»»

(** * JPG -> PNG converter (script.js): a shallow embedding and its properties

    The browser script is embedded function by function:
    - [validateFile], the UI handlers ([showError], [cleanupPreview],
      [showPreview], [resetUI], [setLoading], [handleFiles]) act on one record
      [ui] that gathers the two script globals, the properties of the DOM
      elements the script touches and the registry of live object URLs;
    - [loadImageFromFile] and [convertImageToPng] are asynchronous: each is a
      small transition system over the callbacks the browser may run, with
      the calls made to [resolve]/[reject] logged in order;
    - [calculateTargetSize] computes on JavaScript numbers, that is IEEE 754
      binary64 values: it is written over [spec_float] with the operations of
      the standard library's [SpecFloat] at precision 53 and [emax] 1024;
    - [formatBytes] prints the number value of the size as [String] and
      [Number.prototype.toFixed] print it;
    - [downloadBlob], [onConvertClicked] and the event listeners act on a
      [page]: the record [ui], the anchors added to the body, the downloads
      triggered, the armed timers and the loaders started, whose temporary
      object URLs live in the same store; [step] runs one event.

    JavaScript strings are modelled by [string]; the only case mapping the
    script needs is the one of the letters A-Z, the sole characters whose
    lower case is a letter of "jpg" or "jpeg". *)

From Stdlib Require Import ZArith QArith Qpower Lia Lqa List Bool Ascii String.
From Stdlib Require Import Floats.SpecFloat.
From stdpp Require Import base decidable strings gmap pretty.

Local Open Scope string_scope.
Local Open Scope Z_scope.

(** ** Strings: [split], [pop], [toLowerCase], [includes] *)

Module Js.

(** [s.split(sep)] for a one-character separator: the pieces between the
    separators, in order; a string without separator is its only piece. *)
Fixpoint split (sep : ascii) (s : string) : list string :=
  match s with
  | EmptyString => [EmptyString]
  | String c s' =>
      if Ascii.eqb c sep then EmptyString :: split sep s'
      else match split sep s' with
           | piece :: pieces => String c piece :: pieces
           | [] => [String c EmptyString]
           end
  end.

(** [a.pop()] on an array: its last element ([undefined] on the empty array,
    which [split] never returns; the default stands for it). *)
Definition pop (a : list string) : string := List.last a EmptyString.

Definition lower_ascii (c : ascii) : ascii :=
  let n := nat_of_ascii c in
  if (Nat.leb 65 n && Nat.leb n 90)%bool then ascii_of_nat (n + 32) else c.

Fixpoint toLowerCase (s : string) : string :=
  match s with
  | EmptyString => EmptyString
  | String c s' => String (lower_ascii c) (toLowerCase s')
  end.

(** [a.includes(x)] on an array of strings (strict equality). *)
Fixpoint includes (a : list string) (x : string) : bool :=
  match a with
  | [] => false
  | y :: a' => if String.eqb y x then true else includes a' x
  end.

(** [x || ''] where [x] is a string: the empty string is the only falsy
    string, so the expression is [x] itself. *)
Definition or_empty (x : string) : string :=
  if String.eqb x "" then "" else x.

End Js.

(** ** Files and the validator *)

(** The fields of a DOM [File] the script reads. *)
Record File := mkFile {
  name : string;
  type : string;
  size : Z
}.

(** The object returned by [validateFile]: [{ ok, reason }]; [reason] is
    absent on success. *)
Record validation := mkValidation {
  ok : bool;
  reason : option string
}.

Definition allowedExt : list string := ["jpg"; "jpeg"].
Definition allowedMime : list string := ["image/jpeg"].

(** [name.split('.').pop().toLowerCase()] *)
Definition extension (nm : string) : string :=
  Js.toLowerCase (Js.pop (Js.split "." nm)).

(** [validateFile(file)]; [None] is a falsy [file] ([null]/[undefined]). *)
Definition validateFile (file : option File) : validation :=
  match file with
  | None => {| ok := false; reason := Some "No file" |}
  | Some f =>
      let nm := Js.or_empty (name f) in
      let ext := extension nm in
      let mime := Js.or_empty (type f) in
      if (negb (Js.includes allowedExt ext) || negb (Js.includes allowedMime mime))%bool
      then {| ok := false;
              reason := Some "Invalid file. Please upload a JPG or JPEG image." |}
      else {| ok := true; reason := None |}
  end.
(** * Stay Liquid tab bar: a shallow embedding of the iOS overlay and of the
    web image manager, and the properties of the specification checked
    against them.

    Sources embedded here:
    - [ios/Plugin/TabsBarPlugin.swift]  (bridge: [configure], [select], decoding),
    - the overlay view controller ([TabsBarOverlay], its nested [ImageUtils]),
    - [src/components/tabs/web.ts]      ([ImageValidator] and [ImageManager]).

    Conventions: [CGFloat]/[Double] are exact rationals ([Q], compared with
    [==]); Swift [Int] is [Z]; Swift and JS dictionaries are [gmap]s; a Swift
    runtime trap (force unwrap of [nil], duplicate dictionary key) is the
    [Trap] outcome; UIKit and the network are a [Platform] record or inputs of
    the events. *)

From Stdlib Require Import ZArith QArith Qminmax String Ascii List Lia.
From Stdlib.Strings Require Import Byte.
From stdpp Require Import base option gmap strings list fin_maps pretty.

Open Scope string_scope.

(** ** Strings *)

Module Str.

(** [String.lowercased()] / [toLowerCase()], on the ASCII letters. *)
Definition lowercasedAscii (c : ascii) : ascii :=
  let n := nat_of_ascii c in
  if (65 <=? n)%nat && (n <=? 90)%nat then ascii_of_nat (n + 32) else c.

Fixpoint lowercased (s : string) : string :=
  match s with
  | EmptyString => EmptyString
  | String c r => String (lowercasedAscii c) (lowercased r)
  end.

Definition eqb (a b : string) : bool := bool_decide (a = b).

««

§ TASK STATEMENT: Scan the entries above for the string "EmptyString", and copy every line where it turns up.

§ SOLUTION TO THE PROBLEM:
  | EmptyString => [EmptyString]
      if Ascii.eqb c sep then EmptyString :: split sep s'
           | [] => [String c EmptyString]
Definition pop (a : list string) : string := List.last a EmptyString.
  | EmptyString => EmptyString
  | EmptyString => EmptyString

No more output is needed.